(** * librus-google-task-sync: the collector, the normalizers and the notifier

    A shallow embedding of [src/main.py]: the two normalizers of [LibrusSync]
    (schedule events and homework), the submission loop
    [process_collected_tasks] with [GoogleTasksManager.add_task_if_not_exists],
    the truncation done by [send_discord_embed], and, of the start of a
    run, the choice of the task list and the handling of the token.

    Conventions of the model
    - A Python [str] is a [string]; one [ascii] stands for one code point
      below 256 (Latin-1), so [String.length] is Python's [len].
    - Python [int] is [Z].
    - A Python exception is a value of [exn]; a call either returns ([Ok]) or
      raises ([Raise]).
    - [datetime.now()] reads an explicit clock: the n-th reading of a run is
      [clock n], and the world counts the readings made so far.
    - The portal is a parameter: what [get_schedule], [get_homework] and
      [homework_detail] return or raise.  The Tasks service is the remote
      list of the world: it answers every [tasks().list] and
      [tasks().insert], and keeps what is inserted.
    - The start of a run is a parameter too: what the constructor of the
      Tasks manager, [new_client] and [get_token] return or raise.
    - [log_message] only prints, and is left out, as is the delivery of
      the webhook; of the OAuth exchange only the outcome is kept. *)

From Stdlib Require Import ZArith List String Ascii Bool Lia DecimalString.
From Stdlib Require Import Sorting.Sorted Sorting.Permutation.
Import ListNotations.

Local Open Scope string_scope.
Local Open Scope Z_scope.

(** ** Python strings *)

Module PyStr.

Definition code (c : ascii) : Z := Z.of_nat (nat_of_ascii c).

Definition chr (n : Z) : ascii := ascii_of_nat (Z.to_nat n).

Definition newline : string := String (chr 10) "".

(** [\d] of the [re] module, on code points below 256. *)
Definition is_digit (c : ascii) : bool := (48 <=? code c) && (code c <=? 57).

Definition digit_val (c : ascii) : Z := code c - 48.

Definition in_range (lo hi : Z) (c : ascii) : bool :=
  (48 + lo <=? code c) && (code c <=? 48 + hi).

(** [str.isspace] on code points below 256: the separators of [str.split()]. *)
Definition is_space (c : ascii) : bool :=
  ((9 <=? code c) && (code c <=? 13)) || ((28 <=? code c) && (code c <=? 32))
  || (code c =? 133) || (code c =? 160).

(** [str.lower] on code points below 256. *)
Definition lower_char (c : ascii) : ascii :=
  let n := code c in
  if ((65 <=? n) && (n <=? 90))
     || ((192 <=? n) && (n <=? 214)) || ((216 <=? n) && (n <=? 222))
  then chr (n + 32) else c.

Fixpoint lower (s : string) : string :=
  match s with
  | EmptyString => EmptyString
  | String c r => String (lower_char c) (lower r)
  end.

(** [needle in hay]. *)
Fixpoint contains (needle hay : string) : bool :=
  prefix needle hay ||
  match hay with
  | EmptyString => false
  | String _ r => contains needle r
  end.

(** [s.startswith(p)]. *)
Definition startswith (s p : string) : bool := prefix p s.

(** [s.split()]: the maximal runs of non-space characters. *)
Fixpoint split (s : string) : list string :=
  match s with
  | EmptyString => []
  | String c r =>
      if is_space c then split r
      else match r with
           | EmptyString => [String c ""]
           | String c' _ =>
               if is_space c' then String c "" :: split r
               else match split r with
                    | w :: ws => String c w :: ws
                    | [] => [String c ""]
                    end
           end
  end.

(** [str(n)] for an [int]. *)
Definition str (n : Z) : string := NilZero.string_of_int (Z.to_int n).

Fixpoint zeros (n : nat) : string :=
  match n with
  | O => ""
  | S k => String "0" (zeros k)
  end.

(** [s.zfill(width)]: zeros go after a leading sign. *)
Definition zfill (width : nat) (s : string) : string :=
  let fill := (width - String.length s)%nat in
  match s with
  | String c r =>
      if (Ascii.eqb c "+" || Ascii.eqb c "-")%bool
      then String c (zeros fill ++ r)
      else zeros fill ++ s
  | EmptyString => zeros fill
  end.

(** The decimal digit [k], for [0 <= k <= 9]. *)
Definition digit_char (k : Z) : ascii := chr (48 + k).

(** The last [width] decimal digits of [n], most significant first. *)
Fixpoint digits (width : nat) (n : Z) : string :=
  match width with
  | O => ""
  | S k => digits k (n / 10) ++ String (digit_char (n mod 10)) ""
  end.

(** ["%02d" % n], ["%04d" % n] and ["%06d" % n]: the decimal writing of
    [n] on at least [width] characters, with zeros on the left. *)
Definition pad (width : nat) (n : Z) : string :=
  if (0 <=? n) && (n <? 10 ^ Z.of_nat width) then digits width n
  else zfill width (str n).

(** [sep.join(items)]. *)
Definition join (sep : string) (items : list string) : string :=
  String.concat sep items.

(** [s[:n]]. *)
Definition take (n : nat) (s : string) : string := substring 0 n s.

End PyStr.

(** ** Exceptions *)

Inductive exn : Type :=
| ValueError
| IndexError
| KeyError
| OverflowError
| OtherError.

Inductive result (A : Type) : Type :=
| Ok (a : A)
| Raise (e : exn).

Arguments Ok {A} a.
Arguments Raise {A} e.

(** ** Calendar dates: [datetime.date] and [datetime.datetime] *)

Module Calendar.

Record date : Type := mkdate { year : Z; month : Z; day : Z }.

Record datetime : Type := mkdatetime {
  dt_date : date;
  hour : Z;
  minute : Z;
  second : Z;
  microsecond : Z
}.

Definition is_leap (y : Z) : bool :=
  (y mod 4 =? 0) && (negb (y mod 100 =? 0) || (y mod 400 =? 0)).

Definition days_in_month (y m : Z) : Z :=
  if m =? 2 then (if is_leap y then 29 else 28)
  else if (m =? 4) || (m =? 6) || (m =? 9) || (m =? 11) then 30
  else 31.

(** What the constructor [date(y, m, d)] accepts; it raises [ValueError]
    otherwise. *)
Definition valid_date (d : date) : bool :=
  (1 <=? year d) && (year d <=? 9999)
  && (1 <=? month d) && (month d <=? 12)
  && (1 <=? day d) && (day d <=? days_in_month (year d) (month d)).

Definition valid_time (t : datetime) : bool :=
  (0 <=? hour t) && (hour t <=? 23)
  && (0 <=? minute t) && (minute t <=? 59)
  && (0 <=? second t) && (second t <=? 59)
  && (0 <=? microsecond t) && (microsecond t <=? 999999).

Definition valid_datetime (t : datetime) : bool :=
  valid_date (dt_date t) && valid_time t.

(** [d1 == d2] and [d1 < d2] on dates. *)
Definition date_eqb (a b : date) : bool :=
  (year a =? year b) && (month a =? month b) && (day a =? day b).

Definition date_ltb (a b : date) : bool :=
  (year a <? year b)
  || ((year a =? year b)
      && ((month a <? month b)
          || ((month a =? month b) && (day a <? day b)))).

Definition date_leb (a b : date) : bool := negb (date_ltb b a).

(** The time of day in microseconds, for comparisons. *)
Definition time_of_day (t : datetime) : Z :=
  ((hour t * 60 + minute t) * 60 + second t) * 1000000 + microsecond t.

(** [t1 < t2] on naive datetimes. *)
Definition datetime_ltb (a b : datetime) : bool :=
  date_ltb (dt_date a) (dt_date b)
  || (date_eqb (dt_date a) (dt_date b) && (time_of_day a <? time_of_day b)).

(** [date.toordinal()]: days since 0001-01-01, counted from 1. *)
Definition days_before_year (y : Z) : Z :=
  let p := y - 1 in p * 365 + p / 4 - p / 100 + p / 400.

Fixpoint days_before_month_nat (y : Z) (m : nat) : Z :=
  match m with
  | O => 0
  | S k => days_before_month_nat y k + days_in_month y (Z.of_nat (S k))
  end.

Definition days_before_month (y m : Z) : Z :=
  days_before_month_nat y (Z.to_nat (m - 1)).

Definition toordinal (d : date) : Z :=
  days_before_year (year d) + days_before_month (year d) (month d) + day d.

(** The day before and the day after. *)
Definition pred_day (d : date) : date :=
  if 1 <? day d then mkdate (year d) (month d) (day d - 1)
  else if 1 <? month d
       then mkdate (year d) (month d - 1) (days_in_month (year d) (month d - 1))
       else mkdate (year d - 1) 12 31.

Definition succ_day (d : date) : date :=
  if day d <? days_in_month (year d) (month d)
  then mkdate (year d) (month d) (day d + 1)
  else if month d <? 12 then mkdate (year d) (month d + 1) 1
       else mkdate (year d + 1) 1 1.

Fixpoint shift_days (back : bool) (n : nat) (d : date) : date :=
  match n with
  | O => d
  | S k => shift_days back k (if back then pred_day d else succ_day d)
  end.

(** [d + timedelta(days=n)]; [OverflowError] outside years 1..9999. *)
Definition add_days (d : date) (n : Z) : result date :=
  let d' := shift_days (n <? 0) (Z.abs_nat n) d in
  if (1 <=? year d') && (year d' <=? 9999) then Ok d' else Raise OverflowError.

**WORK TO COMPLETE:** Beginning at the line above that contains "EmptyString => [String", return each line exactly through the line that contains "(** The decimal", and no others.

**ANSWER TO THIS PROBLEM:**
           | EmptyString => [String c ""]
           | String c' _ =>
               if is_space c' then String c "" :: split r
               else match split r with
                    | w :: ws => String c w :: ws
                    | [] => [String c ""]
                    end
           end
  end.

(** [str(n)] for an [int]. *)
Definition str (n : Z) : string := NilZero.string_of_int (Z.to_int n).

Fixpoint zeros (n : nat) : string :=
  match n with
  | O => ""
  | S k => String "0" (zeros k)
  end.

(** [s.zfill(width)]: zeros go after a leading sign. *)
Definition zfill (width : nat) (s : string) : string :=
  let fill := (width - String.length s)%nat in
  match s with
  | String c r =>
      if (Ascii.eqb c "+" || Ascii.eqb c "-")%bool
      then String c (zeros fill ++ r)
      else zeros fill ++ s
  | EmptyString => zeros fill
  end.

(** The decimal digit [k], for [0 <= k <= 9]. *)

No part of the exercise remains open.